## THE TASK
Please write out exactly the lines that begin at the line containing "None => false" and run to the end of the records.

##### EXCERPTED RECORDS #####

(** * Lunie API: Polkadot reducers and the Cosmos REST data source

    A shallow embedding of
    - [api/lib/reducers/polkadotV0-reducers.js]: [identityReducer],
      [aggregateLunieStaking], [dbRewardsReducer], [tallyReducer];
    - the Cosmos data source [CosmosV0API]: [getRetry], [loadPaginatedTxs],
      [getSelfStake], [getValidatorSigningInfo],
      [getDelegationsForDelegatorAddress].

    Conventions of the embedding.
    - A JavaScript number is a binary64 value: a rational when finite, an
      infinity or [NaN]; a result is rounded to the nearest binary64 value,
      ties to even ([JS.b64]).  A [BigNumber] stands for its mathematical
      value, a canonical rational [Qc].
    - A JavaScript object used as a dictionary whose iteration order is
      observed ([Object.entries]) is an association list in the order of
      its own property keys: array indices in ascending order, then the
      other names in order of creation.  Its keys are addresses and
      denominations, never names inherited from [Object.prototype].  A
      dictionary that is only looked up is a [gmap].
    - An [async] method is a function from the state of the data source to a
      completion ([Return] or [Throw]) and the next state. *)

From Stdlib Require Import ZArith QArith Qcanon Qround Qabs Qpower.
From Stdlib Require Import String Ascii List Sorted Lia Lqa.
From stdpp Require Import gmap strings list pretty.
From Equations Require Import Equations.

Local Open Scope Z_scope.

(** ** JavaScript values *)

Module JS.

(** A JavaScript number: a binary64 value, given by its mathematical value
    when it is finite.  Negative zero is not told apart from zero: none of
    [+], [||] and [toFixed] on the numbers of these functions does. *)
Inductive Number :=
| Finite (q : Q)
| Infinity (negative : bool)
| NaN.

Definition num (z : Z) : Number := Finite (inject_Z z).

Definition pow2 (e : Z) : Q := Qpower 2 e.

(** The exponent of the binary64 value nearest to a positive [x]: the [e]
    with [2^(e+52) <= x < 2^(e+53)], and [-1074] for the subnormal
    numbers below. *)
Definition exponent (x : Q) : Z :=
  let e := Z.log2 (Qnum x) - Z.log2 (Z.pos (Qden x)) - 52 in
  let e := if Qle_bool (pow2 (e + 52)) x then e else e - 1 in
  Z.max e (-1074).

(** The integer nearest to [s]; of two equally near, the even one. *)
Definition round_half_even (s : Q) : Z :=
  let f := Qfloor s in
  match Qcompare (s - inject_Z f) (1 # 2) with
  | Lt => f
  | Gt => f + 1
  | Eq => if Z.even f then f else f + 1
  end.

(** The multiple of [2^e] nearest to a positive [x], [e] its exponent:
    a significand of at most 53 bits. *)
Definition nearest (x : Q) : Q :=
  let e := exponent x in
  inject_Z (round_half_even (x / pow2 e)) * pow2 e.

(** The binary64 value of a real number (IEEE 754 [roundTiesToEven]):
    what a numeric literal and the exact result of an operation become. *)
Definition b64 (q : Q) : Number :=
  let q := Qred q in
  match Qcompare q 0 with
  | Eq => Finite 0
  | Gt => let y := nearest q in
          if Qle_bool (pow2 1024) y then Infinity false else Finite (Qred y)
  | Lt => let y := nearest (- q) in
          if Qle_bool (pow2 1024) y then Infinity true else Finite (Qred (- y))
  end.

(** [x + y] on numbers. *)
Definition add (x y : Number) : Number :=
  match x, y with
  | NaN, _ | _, NaN => NaN
  | Infinity s, Infinity s' => if Bool.eqb s s' then Infinity s else NaN
  | Infinity s, Finite _ | Finite _, Infinity s => Infinity s
  | Finite a, Finite b => b64 (a + b)
  end.

(** [x || 0] on a number: [undefined], [0] and [NaN] are falsy. *)
Definition or_zero (x : option Number) : Number :=
  match x with
  | Some (Finite q) => if Qeq_bool q 0 then num 0 else Finite q
  | Some (Infinity s) => Infinity s
  | Some NaN => num 0
  | None => num 0
  end.

(** Truthiness of a string-valued property: [undefined] and [''] are
    falsy. *)
Definition truthy (s : option string) : bool :=
  match s with
  | Some s => negb (String.eqb s "")
  | None => false
  end.

(** [s !== ``] *)
Definition not_empty (s : option string) : bool :=
  match s with
  | Some s => negb (String.eqb s "")
  | None => true
  end.

(** Template-literal interpolation of a string-valued property. *)
Definition interpolate (s : option string) : string :=
  match s with
  | Some s => s
  | None => "undefined"
  end.

(** The integer nearest to [|q| * 10^digits]; of two equally near, the
    larger one (ECMAScript [Number.prototype.toFixed], step "let n be an
    integer for which n / 10^f - x is as close to zero as possible; if
    there are two such n, pick the larger n"). *)
Definition nearest_scaled (digits : nat) (q : Q) : Z :=
  let d := Z.pos (Qden q) in
  (2 * Z.abs (Qnum q) * 10 ^ Z.of_nat digits + d) / (2 * d).

Fixpoint zeros (n : nat) : string :=
  match n with
  | O => ""
  | S n => String "0" (zeros n)
  end.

#####

## EXERCISE ANSWER
  | None => false
  end.

(** [s !== ``] *)
Definition not_empty (s : option string) : bool :=
  match s with
  | Some s => negb (String.eqb s "")
  | None => true
  end.

(** Template-literal interpolation of a string-valued property. *)
Definition interpolate (s : option string) : string :=
  match s with
  | Some s => s
  | None => "undefined"
  end.

(** The integer nearest to [|q| * 10^digits]; of two equally near, the
    larger one (ECMAScript [Number.prototype.toFixed], step "let n be an
    integer for which n / 10^f - x is as close to zero as possible; if
    there are two such n, pick the larger n"). *)
Definition nearest_scaled (digits : nat) (q : Q) : Z :=
  let d := Z.pos (Qden q) in
  (2 * Z.abs (Qnum q) * 10 ^ Z.of_nat digits + d) / (2 * d).

Fixpoint zeros (n : nat) : string :=
  match n with
  | O => ""
  | S n => String "0" (zeros n)
  end.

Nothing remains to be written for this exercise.